─── DATA SHOWN

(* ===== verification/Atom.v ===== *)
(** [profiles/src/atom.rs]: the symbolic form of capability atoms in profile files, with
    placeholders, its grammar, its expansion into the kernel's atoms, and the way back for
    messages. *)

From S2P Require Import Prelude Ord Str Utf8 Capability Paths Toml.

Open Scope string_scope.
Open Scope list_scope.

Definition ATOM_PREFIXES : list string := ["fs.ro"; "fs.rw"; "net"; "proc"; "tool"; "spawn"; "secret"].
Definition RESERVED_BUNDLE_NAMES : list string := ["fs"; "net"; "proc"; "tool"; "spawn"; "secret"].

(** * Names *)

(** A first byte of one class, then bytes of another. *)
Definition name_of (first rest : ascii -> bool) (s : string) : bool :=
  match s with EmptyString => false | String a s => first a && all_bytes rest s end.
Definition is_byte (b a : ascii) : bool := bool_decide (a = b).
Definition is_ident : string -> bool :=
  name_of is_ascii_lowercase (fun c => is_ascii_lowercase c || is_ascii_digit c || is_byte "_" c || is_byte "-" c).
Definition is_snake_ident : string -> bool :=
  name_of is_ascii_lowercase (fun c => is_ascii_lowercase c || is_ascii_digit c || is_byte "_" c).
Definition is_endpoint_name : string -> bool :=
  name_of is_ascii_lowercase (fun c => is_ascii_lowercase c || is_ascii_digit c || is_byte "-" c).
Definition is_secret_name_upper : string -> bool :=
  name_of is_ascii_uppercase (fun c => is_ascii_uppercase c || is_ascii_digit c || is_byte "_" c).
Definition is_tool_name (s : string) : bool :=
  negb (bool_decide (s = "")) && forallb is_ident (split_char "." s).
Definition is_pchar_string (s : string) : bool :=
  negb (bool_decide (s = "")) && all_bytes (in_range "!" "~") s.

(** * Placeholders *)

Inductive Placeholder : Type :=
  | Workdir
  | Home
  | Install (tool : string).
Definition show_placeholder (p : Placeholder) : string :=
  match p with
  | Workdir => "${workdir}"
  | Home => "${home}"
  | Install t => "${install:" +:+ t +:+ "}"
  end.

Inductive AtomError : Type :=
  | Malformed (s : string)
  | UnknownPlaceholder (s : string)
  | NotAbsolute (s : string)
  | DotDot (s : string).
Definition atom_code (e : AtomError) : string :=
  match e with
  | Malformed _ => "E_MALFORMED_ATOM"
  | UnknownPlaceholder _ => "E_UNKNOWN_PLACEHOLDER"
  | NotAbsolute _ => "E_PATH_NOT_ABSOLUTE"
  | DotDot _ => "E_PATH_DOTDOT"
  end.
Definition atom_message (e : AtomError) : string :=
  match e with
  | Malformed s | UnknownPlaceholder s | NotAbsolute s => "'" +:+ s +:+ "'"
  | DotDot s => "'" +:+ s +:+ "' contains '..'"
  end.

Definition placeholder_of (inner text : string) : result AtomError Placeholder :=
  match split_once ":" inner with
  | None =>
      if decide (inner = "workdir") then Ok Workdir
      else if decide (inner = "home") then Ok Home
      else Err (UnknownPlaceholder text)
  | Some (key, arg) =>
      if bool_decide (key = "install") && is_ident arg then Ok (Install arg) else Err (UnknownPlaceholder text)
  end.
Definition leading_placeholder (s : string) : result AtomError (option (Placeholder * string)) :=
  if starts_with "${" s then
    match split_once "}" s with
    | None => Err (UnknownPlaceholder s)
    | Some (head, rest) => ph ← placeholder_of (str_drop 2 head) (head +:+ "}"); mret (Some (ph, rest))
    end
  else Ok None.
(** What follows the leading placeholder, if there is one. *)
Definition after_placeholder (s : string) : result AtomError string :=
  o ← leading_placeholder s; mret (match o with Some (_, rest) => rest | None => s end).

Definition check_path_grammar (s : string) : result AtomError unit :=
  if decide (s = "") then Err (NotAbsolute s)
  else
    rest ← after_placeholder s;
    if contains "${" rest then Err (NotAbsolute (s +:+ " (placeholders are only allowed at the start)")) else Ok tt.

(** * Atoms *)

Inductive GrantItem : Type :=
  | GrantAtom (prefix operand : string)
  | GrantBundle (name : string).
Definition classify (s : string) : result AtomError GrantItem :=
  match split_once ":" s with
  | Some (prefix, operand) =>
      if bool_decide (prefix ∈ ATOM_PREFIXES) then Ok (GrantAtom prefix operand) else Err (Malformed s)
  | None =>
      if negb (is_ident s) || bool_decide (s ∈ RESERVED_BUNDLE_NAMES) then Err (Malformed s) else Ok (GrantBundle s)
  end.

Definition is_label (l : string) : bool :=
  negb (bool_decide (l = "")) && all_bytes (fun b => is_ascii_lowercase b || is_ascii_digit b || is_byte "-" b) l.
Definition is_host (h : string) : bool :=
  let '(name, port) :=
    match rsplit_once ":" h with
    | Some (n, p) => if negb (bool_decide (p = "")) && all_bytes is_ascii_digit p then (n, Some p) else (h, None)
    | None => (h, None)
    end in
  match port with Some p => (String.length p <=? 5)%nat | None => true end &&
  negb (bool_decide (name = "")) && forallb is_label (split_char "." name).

──────
─── DATA SHOWN

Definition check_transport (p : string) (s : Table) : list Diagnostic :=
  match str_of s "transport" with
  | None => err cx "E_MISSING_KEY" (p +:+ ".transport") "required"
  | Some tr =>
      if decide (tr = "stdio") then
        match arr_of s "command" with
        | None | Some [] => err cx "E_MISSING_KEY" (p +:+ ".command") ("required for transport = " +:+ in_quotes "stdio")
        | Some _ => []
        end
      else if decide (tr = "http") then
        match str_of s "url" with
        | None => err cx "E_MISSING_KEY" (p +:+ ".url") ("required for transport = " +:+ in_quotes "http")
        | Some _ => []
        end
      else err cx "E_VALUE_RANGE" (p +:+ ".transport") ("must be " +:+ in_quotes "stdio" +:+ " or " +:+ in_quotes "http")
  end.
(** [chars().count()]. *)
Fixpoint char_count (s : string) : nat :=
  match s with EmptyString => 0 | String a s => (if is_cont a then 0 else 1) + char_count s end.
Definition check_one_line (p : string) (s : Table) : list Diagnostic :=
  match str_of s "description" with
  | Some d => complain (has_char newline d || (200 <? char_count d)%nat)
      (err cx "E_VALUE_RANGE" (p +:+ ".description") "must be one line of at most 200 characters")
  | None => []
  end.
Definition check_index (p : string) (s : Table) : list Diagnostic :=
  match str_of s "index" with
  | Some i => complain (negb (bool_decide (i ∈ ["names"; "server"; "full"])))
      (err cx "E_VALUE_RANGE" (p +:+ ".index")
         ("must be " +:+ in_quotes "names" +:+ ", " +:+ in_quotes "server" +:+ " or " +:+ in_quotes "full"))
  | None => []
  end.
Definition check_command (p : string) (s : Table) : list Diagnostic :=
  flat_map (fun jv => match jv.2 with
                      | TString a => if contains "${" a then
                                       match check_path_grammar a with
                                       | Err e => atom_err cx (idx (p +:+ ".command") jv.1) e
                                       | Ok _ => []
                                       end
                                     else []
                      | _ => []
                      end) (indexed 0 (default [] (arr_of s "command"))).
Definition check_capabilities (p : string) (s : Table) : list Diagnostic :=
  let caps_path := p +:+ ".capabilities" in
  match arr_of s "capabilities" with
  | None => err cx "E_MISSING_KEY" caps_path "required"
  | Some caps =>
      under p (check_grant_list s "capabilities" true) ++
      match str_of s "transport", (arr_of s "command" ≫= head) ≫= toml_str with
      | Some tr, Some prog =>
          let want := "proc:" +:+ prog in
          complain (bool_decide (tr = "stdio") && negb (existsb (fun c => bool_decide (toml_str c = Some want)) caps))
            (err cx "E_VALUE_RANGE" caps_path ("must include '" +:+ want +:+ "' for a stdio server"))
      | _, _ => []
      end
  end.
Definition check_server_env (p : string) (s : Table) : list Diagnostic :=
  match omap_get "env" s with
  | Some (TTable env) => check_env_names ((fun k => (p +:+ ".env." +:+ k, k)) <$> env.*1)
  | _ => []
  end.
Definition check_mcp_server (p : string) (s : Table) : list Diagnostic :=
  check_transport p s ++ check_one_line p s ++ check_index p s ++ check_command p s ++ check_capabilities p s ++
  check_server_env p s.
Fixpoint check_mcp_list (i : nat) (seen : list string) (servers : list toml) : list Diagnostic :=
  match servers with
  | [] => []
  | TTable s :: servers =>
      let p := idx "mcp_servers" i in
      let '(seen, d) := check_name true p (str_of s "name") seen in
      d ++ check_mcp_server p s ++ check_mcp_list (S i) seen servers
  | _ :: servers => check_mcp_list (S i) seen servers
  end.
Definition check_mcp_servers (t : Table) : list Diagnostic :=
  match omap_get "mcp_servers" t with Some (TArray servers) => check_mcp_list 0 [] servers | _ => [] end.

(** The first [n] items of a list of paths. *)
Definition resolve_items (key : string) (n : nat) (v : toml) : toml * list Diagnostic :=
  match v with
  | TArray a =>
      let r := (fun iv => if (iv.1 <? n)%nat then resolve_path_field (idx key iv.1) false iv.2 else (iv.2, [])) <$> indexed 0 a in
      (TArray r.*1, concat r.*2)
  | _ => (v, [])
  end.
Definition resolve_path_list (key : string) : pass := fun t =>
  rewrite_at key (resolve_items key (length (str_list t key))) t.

──────

Give again, word for word, every line of the listing above from the one with "(* ===== verification/Atom.v ===== *)" to the one with "Definition is_ident : string", both inclusive, and nothing beyond them.

(* ===== verification/Atom.v ===== *)
(** [profiles/src/atom.rs]: the symbolic form of capability atoms in profile files, with
    placeholders, its grammar, its expansion into the kernel's atoms, and the way back for
    messages. *)

From S2P Require Import Prelude Ord Str Utf8 Capability Paths Toml.

Open Scope string_scope.
Open Scope list_scope.

Definition ATOM_PREFIXES : list string := ["fs.ro"; "fs.rw"; "net"; "proc"; "tool"; "spawn"; "secret"].
Definition RESERVED_BUNDLE_NAMES : list string := ["fs"; "net"; "proc"; "tool"; "spawn"; "secret"].

(** * Names *)

(** A first byte of one class, then bytes of another. *)
Definition name_of (first rest : ascii -> bool) (s : string) : bool :=
  match s with EmptyString => false | String a s => first a && all_bytes rest s end.
Definition is_byte (b a : ascii) : bool := bool_decide (a = b).
Definition is_ident : string -> bool :=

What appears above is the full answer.